Neurofilament protein-L (NF-L) is the core component of neurofilaments. Recent studies indicate that the NF-L mutations reported in human Charcot-Marie-Tooth (CMT) disease lead to the formation of NF-L aggregates and result in axon degeneration of motor and sensory neurons, which are thought to be the cause of CMT disease type 2E. In the present study, we investigated the dynamic regulation of NF-L assembly and the mechanism of aggregate formation of CMT NF-L mutants. We report that 14-3-3 proteins interact with NF-L in a phosphorylation-dependent manner.

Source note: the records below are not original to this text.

(** *** A write *)

Lemma written_ok t k data w w1 :
  data !! _key_name t = Some (SStr k) →
  written t k data w = (Ok (), w1) →
  ∃ c' d, Collection.update (coll_of t w) (_key_name t) (SStr k) data = Ok c' ∧
    w1 = mc_del t k (with_coll t c' w) ∧
    stored_as data d ∧ stored w1 t k = Some d ∧ cached w1 t k = None.
Proof.
  intros Hk. unfold written.
  destruct (Collection.update _ _ _ _) as [c' |] eqn:Hu; [| done].
  intros [= <-].
  destruct (update_find_one _ _ _ _ _ Hk Hu) as (d & Hd & Hf).
  exists c', d. split_and!; [done.. | | apply cached_mc_del].
  change (stored (mc_del t k (with_coll t c' w)) t k)
    with (stored (with_coll t c' w) t k).
  by rewrite stored_with_coll.
Qed.

(** *** A read that finds the key *)

Lemma getitem_found t k d w :
  lookup_doc w t k = Some d →
  (_class t = SingleValue → is_Some (d !! "val")) →
  ∃ x w2, getitem t k w = (Ok x, w2) ∧ value_of t k d w2 x ∧
    db w2 = db w ∧ _MC w2 = _MC (mc_put t k d (mc_got t k w)) ∧
    lookup_doc w2 t k = Some d.
Proof.
  intros Hl Hval. unfold getitem, value_of.
  destruct (_class t).
  - destruct Hval as [v Hv]; [done |].
    rewrite single_getitem_run, Hl, Hv.
    eexists _, _. split_and!; [done | by eauto | done.. |].
    by apply lookup_doc_refreshed.
  - rewrite multi_getitem_run, Hl. simpl.
    eexists _, _. split_and!; [done | | done.. |].
    + eexists. split; [done |]. simpl.
      by rewrite lookup_app_r, Nat.sub_diag.
    + by apply lookup_doc_refreshed.
Qed.

Lemma getitem_not_found t k w :
  lookup_doc w t k = None →
  getitem t k w = (Raise (KeyError k), mc_got t k w).
Proof.
  intros Hl. unfold getitem.
  destruct (_class t); [rewrite single_getitem_run | rewrite multi_getitem_run];
    by rewrite Hl.
Qed.

End frames.

(** ** Set, then get *)

Section set_get.
Implicit Types (t : table) (k : string) (w : world) (d : record).

Lemma cached_same_MC w w' t k : _MC w = _MC w' → cached w t k = cached w' t k.
Proof. unfold cached. by intros ->. Qed.

Lemma with_items_items o : with_items o (items o) = o.
Proof. by destruct o. Qed.

Lemma items_with_items o d : items (with_items o d) = d.
Proof. by destruct o. Qed.

Lemma parent_keyed_lookup parent root_key d f v :
  d !! f = Some v → parent_keyed parent root_key d !! f = Some v.
Proof.
  intros Hf. unfold parent_keyed. destruct (_class parent); [done |].
  destruct (d !! _key_name parent) eqn:Hp; [done |].
  rewrite lookup_insert_ne; [done | congruence].
Qed.

Lemma parent_keyed_subseteq parent root_key d :
  d ⊆ parent_keyed parent root_key d.
Proof.
  unfold parent_keyed. destruct (_class parent); [done |].
  destruct (d !! _key_name parent) eqn:Hp; [done |]. by apply insert_subseteq.
Qed.

Lemma items_injected_subseteq t k o : items o ⊆ items (injected t k o).
Proof.
  unfold injected. destruct (items o !! _key_name t) eqn:Hk; [done |].
  destruct o as [d | parent root_key d]; simpl in *.
  - by apply insert_subseteq.
  - etrans; [by apply insert_subseteq | apply parent_keyed_subseteq].
Qed.

(** The caller's object after a [table[k] = data] that stays in the dict. *)
Lemma items_injected_plain w t k l o :
  heap w !! l = Some o → ¬ dispatches w t (PRef l) →
  items o !! _key_name t = None →
  injected t k o = with_items o (<[_key_name t := SStr k]> (items o)).
Proof.
  intros Hl Hnd Hk. unfold injected. rewrite Hk.
  destruct o as [d | parent root_key d]; [done |].
  exfalso. apply Hnd. by exists l, parent, root_key, d.
Qed.

(** What a [setitem] that returned leaves behind: its last step wrote the
    caller's object, as it is after the call, under the key. *)
Lemma setitem_ok t k r w w1 :
  well_keyed t →
  setitem t k r w = (Ok (), w1) →
  ∃ data d w0,
    data !! _key_name t = Some (SStr k) ∧
    stored_as data d ∧ stored w1 t k = Some d ∧ cached w1 t k = None ∧
    written t k data w0 = (Ok (), w1) ∧
    match r with
    | PScalar s =>
        _class t = SingleValue ∧ heap w1 = heap w ∧ w0 = w ∧
        data = <["val" := s]> {[_key_name t := SStr k]}
    | PRef l =>
        _class t = MultiValue ∧
        ∃ o, heap w !! l = Some o ∧
             data = items (injected t k o) ∧
             heap w1 = <[l := injected t k o]> (heap w)
    end.
Proof.
  intros Hwk. unfold setitem. destruct (_class t) eqn:Hc.
  - destruct r as [s | l]; [| done].
    rewrite single_setitem_scalar. intros Hw.
    assert ((<["val" := s]> {[_key_name t := SStr k]} : record) !! _key_name t
            = Some (SStr k)) as Hk.
    { rewrite lookup_insert_ne by (by intros ?; apply Hwk).
      apply lookup_singleton_eq. }
    destruct (written_ok _ _ _ _ _ Hk Hw) as (c' & d & _ & Hw1 & Hd & Hs & Hca).
    eexists _, d, w. split_and!; [done.. | by rewrite Hw1 | done | done].
  - destruct r as [s | l]; [done |].
    destruct (heap w !! l) as [o |] eqn:Hl; [| by rewrite multi_setitem_dangling].
    rewrite (multi_setitem_run _ _ _ _ _ Hl). unfold multi_written.
    destruct (items o !! _key_name t) as [x |] eqn:Hx.
    + case_bool_decide as Hxk; [subst x | done]. intros Hset.
      destruct (written_ok _ _ _ _ _ Hx Hset) as (c' & d & _ & Hw1 & Hd & Hs & Hca).
      exists (items o), d, w. split_and!; [done.. |].
      exists o. unfold injected. rewrite Hx. split_and!; [done.. |].
      rewrite Hw1. simpl. by rewrite list_insert_id.
    + cbv zeta.
      set (d1 := <[_key_name t := SStr k]> (items o)).
      assert (d1 !! _key_name t = Some (SStr k)) as Hk by apply lookup_insert_eq.
      destruct o as [d0 | parent root_key d0]; simpl with_items.
      * intros Hset.
        destruct (written_ok _ _ _ _ _ Hk Hset) as (c' & d & _ & Hw1 & Hd & Hs & Hca).
        eexists d1, d, _. split_and!; [done.. |].
        exists (Dict d0). unfold injected. rewrite Hx.
        split_and!; [done.. |]. by rewrite Hw1.
      * set (w1' := with_heap _ w).
        assert (heap w1' !! l = Some (MutableDict parent root_key d1)) as Hl1.
        { unfold w1'. simpl. apply list_lookup_insert_eq. by eapply lookup_lt_Some. }
        pose proof (view_written_heap _ _ _ _ _ Hl1) as Hh.
        destruct (view_written parent root_key l d1 w1') as [[[] | e] w2]; [| done].
        change (heap w2 = <[l := MutableDict parent root_key
                                 (parent_keyed parent root_key d1)]> (heap w1'))
          in Hh.
        intros Hset.
        pose proof (parent_keyed_lookup parent root_key _ _ _ Hk) as Hk'.
        destruct (written_ok _ _ _ _ _ Hk' Hset) as (c' & d & _ & Hw1 & Hd & Hs & Hca).
        eexists _, d, w2. split_and!; [done.. |].
        eexists. unfold injected. rewrite Hx. split_and!; [done.. |].
        rewrite Hw1. simpl. rewrite Hh.
        unfold w1'. simpl. by rewrite list_insert_insert_eq.
Qed.

Lemma getitem_keeps_heap t k w l (o : pyobj) :
  heap w !! l = Some o → heap (snd (getitem t k w)) !! l = Some o.
Proof.
  intros Hl. unfold getitem.
  destruct (_class t); [rewrite single_getitem_run | rewrite multi_getitem_run].
  - destruct (lookup_doc w t k) as [d |]; [| done]. by destruct (d !! "val").
  - destruct (lookup_doc w t k) as [d |]; [| done]. simpl.
    by apply lookup_app_l_Some.
Qed.

Lemma value_of_round_trip t k r w w1 w2 data d x :
  data !! _key_name t = Some (SStr k) →
  stored_as data d →
  (∀ l (o : pyobj), heap w1 !! l = Some o → heap w2 !! l = Some o) →
  match r with
  | PScalar s =>
      _class t = SingleValue ∧ heap w1 = heap w ∧
      data = <["val" := s]> {[_key_name t := SStr k]}
  | PRef l =>
      _class t = MultiValue ∧
      ∃ o, heap w !! l = Some o ∧
           data = items (injected t k o) ∧
           heap w1 = <[l := injected t k o]> (heap w)
  end →
  value_of t k d w2 x → round_trip t k w r w2 x.
Proof.
  intros Hk Hd Hgrow Hr Hv. unfold value_of in Hv. unfold round_trip.
  destruct r as [s | l].
  - destruct Hr as (Hc & _ & ->). rewrite Hc in Hv.
    destruct Hv as (v & Hv & ->).
    rewrite (stored_as_lookup _ _ "val" s Hd) in Hv by apply lookup_insert_eq.
    congruence.
  - destruct Hr as (Hc & o & Hl & -> & Hh). rewrite Hc in Hv.
    destruct Hv as (l' & -> & Hl').
    exists o, (MutableDict t k d). simpl.
    pose proof (items_injected_subseteq t k o) as Hsub.
    split_and!; [done | | done | done | |].
    + apply Hgrow. rewrite Hh. apply list_lookup_insert_eq.
      by eapply lookup_lt_Some.
    + etrans; [done |]. by apply stored_as_subseteq.
    + by apply (stored_as_lookup _ _ _ _ Hd).
Qed.

End set_get.

(** C1. Round trip: after a successful [set(k, r)] a [get(k)] gives [r]
    back, field by field for a record and as the stored scalar for a
    single-value table; the first read finds no cache entry and is served by
    the store, and the next one, served by the cache when there is one,
    gives the same. *)
Theorem set_get_round_trip (t : table) (k : string) (r : pyval) (w w1 : world) :
  well_keyed t →
  setitem t k r w = (Ok (), w1) →
  ∃ x w2 y w3,
    cached w1 t k = None ∧
    getitem t k w1 = (Ok x, w2) ∧ round_trip t k w r w2 x ∧
    (is_Some (cache (_MC w1)) → is_Some (cached w2 t k)) ∧
    getitem t k w2 = (Ok y, w3) ∧ round_trip t k w r w3 y.
Proof.
  intros Hwk Hset.
  destruct (setitem_ok _ _ _ _ _ Hwk Hset)
    as (data & d & w0 & Hk & Hd & Hs & Hca & _ & Hr).
  assert (match r with
          | PScalar s =>
              _class t = SingleValue ∧ heap w1 = heap w ∧
              data = <["val" := s]> {[_key_name t := SStr k]}
          | PRef l =>
              _class t = MultiValue ∧
              ∃ o, heap w !! l = Some o ∧
                   data = items (injected t k o) ∧
                   heap w1 = <[l := injected t k o]> (heap w)
          end) as Hr'.
  { destruct r; [| done]. by destruct Hr as (? & ? & _ & ?). }
  assert (_class t = SingleValue → is_Some (d !! "val")) as Hval.
  { intros Hc. destruct r as [s | l]; [| destruct Hr; congruence].
    destruct Hr as (_ & _ & _ & ->). exists s.
    apply (stored_as_lookup _ _ _ _ Hd), lookup_insert_eq. }
  assert (lookup_doc w1 t k = Some d) as Hl1.
  { unfold lookup_doc. by rewrite Hca. }
  destruct (getitem_found _ _ _ _ Hl1 Hval) as (x & w2 & Hg1 & Hv1 & _ & HMC2 & Hl2).
  destruct (getitem_found _ _ _ _ Hl2 Hval) as (y & w3 & Hg2 & Hv2 & _ & _ & _).
  assert (∀ l (o : pyobj), heap w1 !! l = Some o → heap w2 !! l = Some o) as Hgrow1.
  { intros l o Hl. pose proof (getitem_keeps_heap t k w1 l o Hl) as H.
    by rewrite Hg1 in H. }
  assert (∀ l (o : pyobj), heap w2 !! l = Some o → heap w3 !! l = Some o) as Hgrow2.
  { intros l o Hl. pose proof (getitem_keeps_heap t k w2 l o Hl) as H.
    by rewrite Hg2 in H. }
  exists x, w2, y, w3. split_and!; [done.. | | | done |].
  - by eapply value_of_round_trip.
  - intros [c Hc]. rewrite (cached_same_MC _ _ _ _ HMC2), cached_mc_put.
    simpl. by rewrite Hc.
  - eapply value_of_round_trip; [done.. | | done | done]. auto.
Qed.
(** ** The compile target *)

Lemma latest_supported_target (has : string -> bool) :
  match fold_left (fun latestValidAndroidTarget s =>
                     if has s then Some s else latestValidAndroidTarget)
                  (Str.sort AndroidToolsInfo.SUPPORTED_TARGETS) None with
  | Some t =>
      match AndroidToolsInfo.parseAndroidSdkString t with
      | Some integerVersion =>
          if negb (integerVersion =? 0)%Z
             && (AndroidToolsInfo.MIN_REQUIRED_COMPILE_TARGET <=? integerVersion)%Z
          then Some integerVersion else None
      | None => None
      end
  | None => None
  end
  = List.find (fun c => has ("android-" ++ AndroidToolsInfo.numberToString (Some c))%string)
              [25; 24; 23; 22]%Z.
Proof.
  replace (Str.sort AndroidToolsInfo.SUPPORTED_TARGETS)
    with ["android-17"; "android-18"; "android-19"; "android-21"; "android-22";
          "android-23"; "android-24"; "android-25"] by (vm_compute; reflexivity).
  cbn [fold_left List.find].
  change ("android-" ++ AndroidToolsInfo.numberToString (Some 25%Z))%string with "android-25".
  change ("android-" ++ AndroidToolsInfo.numberToString (Some 24%Z))%string with "android-24".
  change ("android-" ++ AndroidToolsInfo.numberToString (Some 23%Z))%string with "android-23".
  change ("android-" ++ AndroidToolsInfo.numberToString (Some 22%Z))%string with "android-22".
  destruct (has "android-25"); [reflexivity|].
  destruct (has "android-24"); [reflexivity|].
  destruct (has "android-23"); [reflexivity|].
  destruct (has "android-22"); [reflexivity|].
  destruct (has "android-21"); [reflexivity|].
  destruct (has "android-19"); [reflexivity|].
  destruct (has "android-18"); [reflexivity|].
  destruct (has "android-17"); reflexivity.
Qed.
(** * Satellite Ground Track Tracker: a shallow embedding of [main.py]

    The page is one top-level Streamlit script.  It reads its widgets,
    builds a satellite (from typed text or from the public catalog),
    builds a time series, asks the propagation library for the point
    below the satellite at every instant, collects the answers into a
    four-column table and hands that table to the plot, the table view
    and the CSV download.

    The script is embedded as a function of its inputs: the widget
    values, the wall clock and the answers of the libraries it calls.
    Orbit propagation and floating point stay abstract (Section
    variables).  The parts of the libraries the properties depend on
    are written out: the calendar arithmetic of Python's [datetime],
    the text of a timestamp, numpy's [arange] on integers, the lookup
    of a UTC offset in a pytz zone, [str.replace], [str.lower] and the
    text that [DataFrame.to_csv] writes. *)

From Stdlib Require Import ZArith List String Ascii Bool Lia.
From Stdlib Require Import Permutation Sorted.
Import ListNotations.
Open Scope string_scope.
Open Scope list_scope.
Open Scope Z_scope.

(** ** Python's proleptic Gregorian calendar ([datetime.py]) *)

Module Calendar.

Definition b2z (b : bool) : Z := if b then 1 else 0.

(** [_DAYS_IN_MONTH], indexed from 1; [-1] is the placeholder at 0. *)
Definition DAYS_IN_MONTH (m : Z) : Z :=
  match m with
  | 1 => 31 | 2 => 28 | 3 => 31 | 4 => 30 | 5 => 31 | 6 => 30
  | 7 => 31 | 8 => 31 | 9 => 30 | 10 => 31 | 11 => 30 | 12 => 31
  | _ => -1
  end.

(** [_DAYS_BEFORE_MONTH], the running sums of the table above. *)
Definition DAYS_BEFORE_MONTH (m : Z) : Z :=
  match m with
  | 1 => 0 | 2 => 31 | 3 => 59 | 4 => 90 | 5 => 120 | 6 => 151
  | 7 => 181 | 8 => 212 | 9 => 243 | 10 => 273 | 11 => 304 | 12 => 334
  | _ => -1
  end.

Investigation of mutations of phospho-serine sites at the head domain of NF-L revealed that several phosphorylation sites, particularly Ser43 and Ser55, were important for 14-3-3 binding. 14-3-3 overexpression resulted in a significant increase in the dynamic exchange rate of NF-L subunits and induced striking disassembly of neurofilaments. CMT NF-L mutants, particularly those with mutations in the Pro8 and Pro22 sites of the NF-L head domain, led to substantially diminished interaction between 14-3-3 and NF-L, which resulted in the formation of NF-L aggregates and the disruption of the neurofilament co-assembly of NF-L and NF-M. However, aggregate formation in CMT NF-L mutants was downregulated by 14-3-3 overexpression. Taken together, these results suggest the important role of 14-3-3 in the dynamic regulation of NF-L assembly, and in the capacity to prevent the formation of NF-L aggregates. Thus, the 14-3-3 proteins are a possible molecular target for CMT disease therapy.